# PROBLEM REQUIREMENTS:
Give back only the lines in the records below from the one with "Ok (set_state (printf" to the one with "(** ** The file *)", both inclusive, word for word.

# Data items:

Definition parse_requestline (p : parser) (szTemp : Z) : outcome (parser * HTTP_CODE) :=
  s ← cstr (buffer p) szTemp;
  match find_char is_blank s with
  | None => Ok (p, BAD_REQUEST)
  | Some k =>
      b ← wr (buffer p) (szTemp + k) 0;
      let p := set_buffer p b in
      let szURL := szTemp + k + 1 in
      szMethod ← cstr (buffer p) szTemp;
      if same_nocase szMethod (text "GET") then
        let p := printf p (text "The request method is GET" ++ [LF]) in
        s ← cstr (buffer p) szURL;
        let szURL := szURL + span_blanks s in
        s ← cstr (buffer p) szURL;
        match find_char is_blank s with
        | None => Ok (p, BAD_REQUEST)
        | Some k =>
            b ← wr (buffer p) (szURL + k) 0;
            let p := set_buffer p b in
            let szVersion := szURL + k + 1 in
            s ← cstr (buffer p) szVersion;
            let szVersion := szVersion + span_blanks s in
            s ← cstr (buffer p) szVersion;
            if same_nocase s (text "HTTP/1.1") then
              url ← cstr (buffer p) szURL;
              let szURL' := (if same_nocase_n url (text "http://") 7
                             then k ← find_char (fun c => bool_decide (c = 47)) (drop 7 url); Some (szURL + 7 + k)
                             else Some szURL) in
              match szURL' with
              | None => Ok (p, BAD_REQUEST)
              | Some szURL =>
                  url ← cstr (buffer p) szURL;
                  if bool_decide (head url = Some 47) then
                    Ok (set_state (printf p (text "The request URL is: " ++ url ++ [LF])) CHECK_STATE_HEADER, NO_REQUEST)
                  else Ok (p, BAD_REQUEST)
              end
            else Ok (p, BAD_REQUEST)
        end
      else Ok (p, BAD_REQUEST)
  end.

Definition parse_headers (p : parser) (szTemp : Z) : outcome (parser * HTTP_CODE) :=
  s ← cstr (buffer p) szTemp;
  if bool_decide (s = []) then Ok (p, GET_REQUEST)
  else if same_nocase_n s (text "Host:") 5 then
    s ← cstr (buffer p) (szTemp + 5);
    let szTemp := szTemp + 5 + span_blanks s in
    s ← cstr (buffer p) szTemp;
    Ok (printf p (text "the request host is: " ++ s ++ [LF]), NO_REQUEST)
  else Ok (printf p (text "I can not handle this header" ++ [LF]), NO_REQUEST).
(* ===== verification/HttpAnswer.v ===== *)
(** * The HTTP server: what is answered

    The connection of HttpConn.v against a specification on the bytes a client sends:
    which file is asked for, and what is sent back.  Requests may be cut into packets and
    turns of the main loop at will, and a connection that is kept alive answers one request
    after the other. *)

From stdpp Require Import base numbers list list_numbers strings.
From S2P Require Import Prelude CStr HttpParser HttpConn.

#[local] Open Scope Z_scope.

(** ** The specification of a request *)










(** ** A line *)







(** ** The loop *)







Section Process.
Context (fs : list Z -> option file).









End Process.

(** ** The file *)





Section Answer.
Context (fs : list Z -> option file).


(** ** The bytes of an answer *)











(** ** A round: what arrives at once is read and processed *)








(** ** Requests in rounds, and sessions *)














End Answer.

(** ** Properties *)


(** A file, one that may not be read, and a directory. *)
Definition site (path : list Z) : option file :=
  if decide (path = text "/var/www/html/a") then Some (File 33188 (text "hello") true)
  else if decide (path = text "/var/www/html/b") then Some (File 33152 (text "secret") true)
  else if decide (path = text "/var/www/html/") then Some (File 16877 (text "x") true)
  else if decide (path = text "/var/www/html/empty") then Some (File 33188 [] true)
  else if decide (path = text "/var/www/html/../../../etc/passwd") then Some (File 33188 (text "root") true)
  else None.

Definition keep_alive : list Z := text "Connection: keep-alive" ++ CRLF.
Definition get_ (path : list Z) : list Z := text "GET " ++ path ++ text " HTTP/1.1" ++ CRLF.


Definition no_conn : http_conn :=
  Conn (-1) (Parser [] 0 0 0 CHECK_STATE_REQUESTLINE []) (Req GET None None None 0 false) (Resp [] 0 0 Null 0 0) (Mapping [] Null 0 0) 0 [] [].



(** ** What goes wrong *)

Definition after (evs : list event) : option (list Z * Z) :=
  match run site evs (init_conn no_conn 5) with Ok c => Some (sent c, m_sockfd c) | Fault _ => None end.
Definition ask (s : list Z) : event := Readable [Recv s].

(** A negative length writes before the buffer. *)
Example negative_length :
  run site [ask (get_ (text "/a") ++ text "Content-Length: -100" ++ CRLF ++ CRLF)] (init_conn no_conn 5) = Fault OutOfBounds.
Proof. by vm_compute. Qed.

(** A body that does not arrive with its headers is not recognised: what came of it is
    skipped as lines, and as many bytes again are awaited. *)
Example split_body :
  let head := get_ (text "/a") ++ text "Content-Length: 4" ++ CRLF ++ CRLF in
  (armed <$> match run site [ask (head ++ text "abcd")] (init_conn no_conn 5) with Ok c => Some c | Fault _ => None end) = Some (Some EPOLLOUT) /\
  (armed <$> match run site [ask (head ++ text "ab"); ask (text "cd")] (init_conn no_conn 5) with Ok c => Some c | Fault _ => None end) = Some (Some EPOLLIN).
Proof. by vm_compute. Qed.

(** A line with a CR alone gets no answer, whatever follows. *)
Example bad_line_waits :
  (armed <$> match run site [ask (text "GET /a" ++ [CR; 65]); ask (CRLF ++ CRLF)] (init_conn no_conn 5) with Ok c => Some c | Fault _ => None end)
    = Some (Some EPOLLIN).
Proof. by vm_compute. Qed.

(** When the socket takes half of the headers, the rest is never sent; when it takes
    less, the headers are sent again from the start. *)
Example half_is_enough :
  (fun r => length r.1) <$> after [ask (get_ (text "/a") ++ CRLF); Writable [Wrote 35]] = Some 35%nat.
Proof. by vm_compute. Qed.
Example sent_twice :
  after [ask (get_ (text "/a") ++ CRLF); Writable [Wrote 15; Wrote 30]] =
    Some (text "HTTP/1.1 200 OK" ++ text "HTTP/1.1 200 OK" ++ CRLF ++ text "Content-Lengt", -1).
Proof. by vm_compute. Qed.

(** An empty file closes the connection without an answer. *)
Example empty_file : after [ask (get_ (text "/empty") ++ CRLF)] = Some ([], -1).
Proof. by vm_compute. Qed.

(** A path may lead out of the directory. *)
Example out_of_the_root :
  after [ask (get_ (text "/../../../etc/passwd") ++ CRLF); Writable [Wrote 61]] =
    Some (text "HTTP/1.1 200 OK" ++ CRLF ++ text "Content-Length: 4" ++ CRLF ++ text "Connection: close" ++ CRLF ++ CRLF ++ text "root", -1).
Proof. by vm_compute. Qed.
Lemma step_ok s s' : server_ok s -> step fs false s s' -> server_ok s'.
Proof.
  intros Hok Hs. destruct Hs as [s s' fd net Ha H|s s' fd net Ha H|s s' fd Ha H|s s' fd Ha Hre H|s s' H|s p H|s i p H|s s' i H].
  - by eapply readable_ok.
  - unfold main_writable in H. destruct (users s !! fd) as [c|] eqn:Eu; [|done]. destruct (registered s !! fd) as [[|]|] eqn:Er; try done.
    cbv zeta in H. destruct (disarm_ok s fd _ Hok Er) as [Hok1 Hl1]. set (s1 := disarm s fd) in *.
    destruct (write net (conn_of s1 c)) as [c1 ok] eqn:Ew. injection H as <-. apply (commit_main_ok s1 fd c); [done|done|done|done|].
    eapply write_rearmed; [by eapply loose_conn|done].
  - unfold main_hangup in H. destruct (users s !! fd) as [c|] eqn:Eu; [|done]. destruct (registered s !! fd) as [ev|] eqn:Er; [|done].
    injection H as <-. destruct (disarm_ok s fd _ Hok Er) as [Hok1 Hl1]. apply (commit_main_ok _ fd c); [done|done|done|done|].
    apply close_rearmed; [by eapply loose_conn|done].
  - destruct Hre as [Hre|Hre]; [done|]. by eapply accept_ok.
  - unfold main_count in H. destruct (appender (pool s)) eqn:Ea; try done; injection H as <-.
    + apply main_idle_ok; [done|by rewrite Ea|done].
    + assert (Hok' : server_ok (set_pool s (goto_main (pool s) A_idle))) by (apply main_idle_ok; [done|by rewrite Ea|done]).
      destruct Hok'. by split.
  - destruct (append_step_held _ _ H) as (lost & Hl). unfold closing, gones in *. pose proof (append_step_leaving _ _ H) as Ht.
    eapply set_pool_ok; [done|done|..]; unfold closing, gones; by rewrite Ht.
  - destruct (run_step_leaving _ _ _ H) as [H1 H2]. apply (set_pool_ok s p []); [done|by rewrite (run_step_held _ _ _ H)|done|done].
  - by eapply process_ok.
Qed.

# RESPONSE TO THE EXERCISE:
                    Ok (set_state (printf p (text "The request URL is: " ++ url ++ [LF])) CHECK_STATE_HEADER, NO_REQUEST)
                  else Ok (p, BAD_REQUEST)
              end
            else Ok (p, BAD_REQUEST)
        end
      else Ok (p, BAD_REQUEST)
  end.

Definition parse_headers (p : parser) (szTemp : Z) : outcome (parser * HTTP_CODE) :=
  s ← cstr (buffer p) szTemp;
  if bool_decide (s = []) then Ok (p, GET_REQUEST)
  else if same_nocase_n s (text "Host:") 5 then
    s ← cstr (buffer p) (szTemp + 5);
    let szTemp := szTemp + 5 + span_blanks s in
    s ← cstr (buffer p) szTemp;
    Ok (printf p (text "the request host is: " ++ s ++ [LF]), NO_REQUEST)
  else Ok (printf p (text "I can not handle this header" ++ [LF]), NO_REQUEST).
(* ===== verification/HttpAnswer.v ===== *)
(** * The HTTP server: what is answered

    The connection of HttpConn.v against a specification on the bytes a client sends:
    which file is asked for, and what is sent back.  Requests may be cut into packets and
    turns of the main loop at will, and a connection that is kept alive answers one request
    after the other. *)

From stdpp Require Import base numbers list list_numbers strings.
From S2P Require Import Prelude CStr HttpParser HttpConn.

#[local] Open Scope Z_scope.

(** ** The specification of a request *)










(** ** A line *)







(** ** The loop *)







Section Process.
Context (fs : list Z -> option file).









End Process.

(** ** The file *)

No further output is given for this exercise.